PS : ah oui, au fait, pour l’appartement meublé, il faut que nous parlions du loyer. Je pense que tu ne trouveras pas meilleur rapport qualité-prix sur le marché, sinon, la nana de l’agence ne m’aurait pas traité de dingue… Il manque juste quelques signatures. »
– Paul ? dit Julie d’une toute petite voix, au téléphone.
– Oh bonjour, Julie ! Tu es rentrée ?
– Mais t’es dingue !
– Ah ben toi aussi, tu t’y mets ? Je vais finir par croire que vous avez toutes raison ! Oui, je deviens fou. Comment voulais-tu que je ne saute pas sur l’occasion ?
– Mais c’est un trop gros cadeau, Paul, c’est trop !
– Je ne t’offre pas l’appartement !
– Je parle du piano.
– Mais il y aura des intérêts ! Je compte bien que tu me joues régulièrement un morceau quand je viendrai te voir.
– Mais comment tu savais que c’était celui-ci ?
– De l’avantage de se balader avec une photo de toi dans mon portefeuille. Le vendeur s’est souvenu de ton visage et de ta mine béate devant ce piano. Voilà ! Il se souvient aussi de l’âpre négociation que tu as engagée et de tes arguments pour faire baisser le prix. Je vais t’embaucher comme commerciale !
– Tu es incroyable. Ça me fait vraiment plaisir, Paul, vraiment, si tu savais comme ça me fait plaisir.
– Fais-en bon usage Julie, et fais-toi plaisir. Et dans six mois, je veux entendre un prélude de Bach !!!
– Et il t’a fait un prix, le vendeur ?
– Tu sais bien que je prends toujours le plus cher, ce n’est pas pour négocier le prix derrière.

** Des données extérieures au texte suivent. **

(** [for i, document in enumerate(batch.documents)], from index [i] on. *)
Fixpoint batch_loop (S : Services) (batch : Models.BatchInDB)
    (layout_library ocr_library test_run_id : string)
    (progress_callback : option (Z -> Z -> M unit))
    (is_handwritten : bool) (i : Z) (documents : list Models.SyntheticDocument)
    (results : list (string * Models.DocResults)) : M (list (string * Models.DocResults)) :=
  fun st =>
  match documents with
  | [] => (Ok results, st)
  | document :: rest =>
      let t := process_one S is_handwritten layout_library ocr_library document in
      let st := {| world := world st; trace := (trace st ++ calls t)%list |} in
      match outcome t with
      | Raise e => (Raise e, st)
      | Ok doc_results =>
          let st :=
            {| world := Firestore.create_result test_run_id (Models.id document)
                          (Models.batch_id batch) doc_results (world st);
               trace := trace st |} in
          let results := (results ++ [(Models.id document, doc_results)])%list in
          let continue :=
            batch_loop S batch layout_library ocr_library test_run_id
              progress_callback is_handwritten (i + 1) rest results in
          match progress_callback with
          | None => continue st
          | Some cb =>
              match cb (i + 1) (Z.of_nat (length (Models.documents batch))) st with
              | (Raise e, st) => (Raise e, st)
              | (Ok _, st) => continue st
              end
          end
      end
  end.
(** A semantic action: a JSON object with a [type] and the properties that
    its type needs; a property that is absent reads as [undefined]. *)
Record action : Type := Action {
  type : string;
  url : option string;
  selector : option string;
  value : option string;
  expected : option string;
  expression : option string }.

(** The shapes of action that the recognizer emits. *)
Definition navigate (u : string) : action :=
  {| type := "navigate"; url := Some u; selector := None; value := None;
     expected := None; expression := None |}.

Definition fill (sel v : string) : action :=
  {| type := "fill"; url := None; selector := Some sel; value := Some v;
     expected := None; expression := None |}.

(** clear, click, get_text, wait and count_elements: [{ type, selector }] *)
Definition on_selector (ty sel : string) : action :=
  {| type := ty; url := None; selector := Some sel; value := None;
     expected := None; expression := None |}.

Definition assert_text (sel exp : string) : action :=
  {| type := "assert_text"; url := None; selector := Some sel; value := None;
     expected := Some exp; expression := None |}.

(** assert_true and assert_false: [{ type, expression }] *)
Definition on_expression (ty expr : string) : action :=
  {| type := ty; url := None; selector := None; value := None;
     expected := None; expression := Some expr |}.

Record test_method : Type := TestMethod {
  name : string;
  actions : list action }.

End Ir.

(** ** tools/extract-actions.mjs *)

Module Extract.
Import Js Regex Ir.

Definition not_dq : ascii -> bool := not_char dq_char.          (* [^\x22] *)
Definition not_rparen : ascii -> bool := not_char ")"%char.     (* [^)] *)
Definition not_semi : ascii -> bool := not_char ";"%char.       (* [^;] *)

(** [/By\.<name>\s*\(\s*\x22([^\x22]+)\x22\s*\)/] *)
Definition by_re (name : string) : re :=
  seq_of [Lit ("By." +:+ name); ws; Lit "("; ws;
          Lit DQ; Cap 1 (plus not_dq); Lit DQ; ws; Lit ")"].

Definition byToSelector (byExpr : string) : string :=
  match match_ (by_re "id") byExpr with
  | Some mr => "#" +:+ group 1 mr
  | None =>
  match match_ (by_re "name") byExpr with
  | Some mr => "[name=" +:+ DQ +:+ group 1 mr +:+ DQ +:+ "]"
  | None =>
  match match_ (by_re "cssSelector") byExpr with
  | Some mr => group 1 mr
  | None =>
  match match_ (by_re "xpath") byExpr with
  | Some mr => "xpath=" +:+ group 1 mr
  | None =>
  match match_ (by_re "className") byExpr with
  | Some mr => "." +:+ group 1 mr
  | None =>
  match match_ (by_re "tagName") byExpr with
  | Some mr => group 1 mr
  | None =>
  match match_ (by_re "linkText") byExpr with
  | Some mr => "text=" +:+ DQ +:+ group 1 mr +:+ DQ
  | None => byExpr
  end end end end end end end.

(** A segmented method: [{ name, body }]. *)
Module Seg.
Record t : Type := Make { name : string; body : string }.
End Seg.

(** [/@Test[\s\S]*?(?:public\s+)?void\s+(\w+)\s*\([^)]*\)\s*\{/g] *)
Definition testMethodRe : re :=
  seq_of [Lit "@Test"; lazy_star any; Opt (Seq (Lit "public") (plus space));
          Lit "void"; plus space; Cap 1 (plus word); ws;
          Lit "("; star not_rparen; Lit ")"; ws; Lit "{"].
(** How the names of a tidy file are read when they are not read as
    int64. *)
Lemma read_csv_names_object (names : list (option string))
    (typed : list (option name)) :
  Handoff.read_csv_names names = Some typed ->
  (∀ n, Some n ∈ typed -> is_int n = false) ->
  typed = map Handoff.read_text names.
Proof.
  unfold Handoff.read_csv_names. intros Hread Hobj.
  destruct names as [|p names].
  - cbn in Hread. by injection Hread as <-.
  - destruct (mapM Handoff.int64_literal (p :: names)) as [ints|] eqn:Hints.
    + injection Hread as <-. exfalso.
      destruct ints as [|n ints].
      { apply length_mapM in Hints. done. }
      assert (Hn : is_int (Int n) = false); [|done].
      apply Hobj. cbn [map]. by constructor.
    + destruct (_ || _); [|done]. by injection Hread as <-.
Qed.

(** The records of a tidy file that is read with string names are
    loaded as rows with distinct keys. *)
Lemma read_back_NoDup (out : ParseStats.TidyFrame) (header : list string)
    (data : table) (c : string) :
  NoDup (map ParseStats.player_name (ParseStats.tidy_rows out)) ->
  Handoff.read_back out (Csv header data) ->
  Handoff.object_names (Csv header data) ->
  NoDup (map key (omap (row_of_record c) (records data))).
Proof.
  intros Hnd (data' & Hfile & _ & Hnames) Hobj.
  injection Hfile as _ <-.
  apply read_csv_names_object in Hnames.
  2:{ intros n (rec & Hn & Hrec)%elem_of_list_map.
      by apply (Hobj header data rec n). }
  apply (NoDup_fmap_1 snd).
  assert (Hsnd : snd <$> map key (omap (row_of_record c) (records data))
                 = omap rec_player_name (records data)).
  { clear. induction (records data) as [|rec l IH]; [done|].
    cbn [omap list_omap]. unfold row_of_record at 1.
    destruct (rec_player_name rec); [|done].
    cbn [map fmap list_fmap]. by rewrite <- IH. }
  rewrite Hsnd.
  assert (Homap : omap rec_player_name (records data)
                  = omap Handoff.read_text
                      (map ParseStats.player_name (ParseStats.tidy_rows out))).
  { transitivity (omap id (map rec_player_name (records data))).
    - clear. induction (records data) as [|rec l IH]; [done|].
      cbn [map omap list_omap id]. by rewrite IH.
    - rewrite Hnames. clear.
      induction (map _ (ParseStats.tidy_rows out)) as [|p l IH]; [done|].
      cbn [map omap list_omap id]. by rewrite IH. }
  rewrite Homap. apply NoDup_omap_inj; [|done].
  intros x y z. apply read_text_Some.
Qed.

Lemma produced_frame_NoDup (to_numeric : string -> float)
    (dir : inter_dir) (y : Z) (s c : string) (df : DataFrame) :
  Handoff.produced_by_parse_one_file to_numeric dir y ->
  (∀ s file, dir !! (s, y) = Some file -> Handoff.object_names file) ->
  load_stat_for_year dir s y c = Ok (Some df) ->
  NoDup (map key (rows df)).
Proof.
  intros Hprod Hobj (header & data & Hdir & ->)%load_stat_for_year_Some.
  destruct (Hprod s _ Hdir) as (df_raw & pout & Hparse & Hfile).
  cbn [rows].
  apply (read_back_NoDup pout header); [|done|by apply (Hobj s)].
  by eapply ParseStatsFacts.parse_one_file_NoDup.
Qed.


Lemma build_normalised_2024 :
  build_for_year normalised_2024 2024 = Ok (built normalised_2024 2024).
Proof. by vm_compute. Qed.

(** The files of [normalised_2024] are what the normaliser writes. *)
Lemma normalised_2024_produced (y : Z) :
  Handoff.produced_by_parse_one_file ParseStats.to_numeric_int
    normalised_2024 y.
Proof.
  intros s file Hlook. unfold normalised_2024 in Hlook.
  apply lookup_insert_Some in Hlook as [[[= <- <-] <-]|[_ Hlook]].
  - exists ParseStatsExamples.repeated_player_table,
      (parsed "scoring_average" ParseStatsExamples.repeated_player_table).
    split; [by vm_compute|]. eexists. split; [reflexivity|].
    split; by vm_compute.
  - apply lookup_singleton_Some in Hlook as [[= <- <-] <-].
    exists distance_table, (parsed "driving_distance" distance_table).
    split; [by vm_compute|]. eexists. split; [reflexivity|].
    split; by vm_compute.
Qed.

– C’était pas le plus cher.
– Je sais, mais c’était le tien.
Paul soupire de soulagement après avoir raccroché. Elle a arrêté de refuser ses cadeaux en bloc. Il était temps. Il se fiche de leur valeur. Il ne cherche qu’à la rendre heureuse, qu’à essayer de soigner ne serait-ce qu’au cent millième la mort de Lulu. Elle, qui était leur baume sans paraben quand ils sont partis en Bretagne, s’est transformée en plaie béante et Paul n’a pas l’impression d’avoir la même chaleur au fond de lui pour la réchauffer. Paul a surtout le sentiment d’être responsable du drame. Après tout, il aurait pu choisir une autre caisse, ou rester indifférent à la caissière. Surtout, ne pas l’inviter à déjeuner et encore moins partir en Bretagne. Tout cela ne serait pas arrivé. Paul se sent responsable, et il n’a qu’une carte bancaire à faire chauffer pour étaler un peu de baume sur la cicatrice de Julie.
Maigres moyens, parce que ce dont a besoin Julie ne s’achète pas. N’empêche que pour atteindre l’essentiel, le matériel aide. C’est elle-même qui l’a dit. Pouvoir appeler sa copine, manger des bonnes choses et se vêtir ailleurs qu’aux fripes du coin.
Et jouer du piano.
Enfin elle accepte.
Elle avait bien fini par le tutoyer.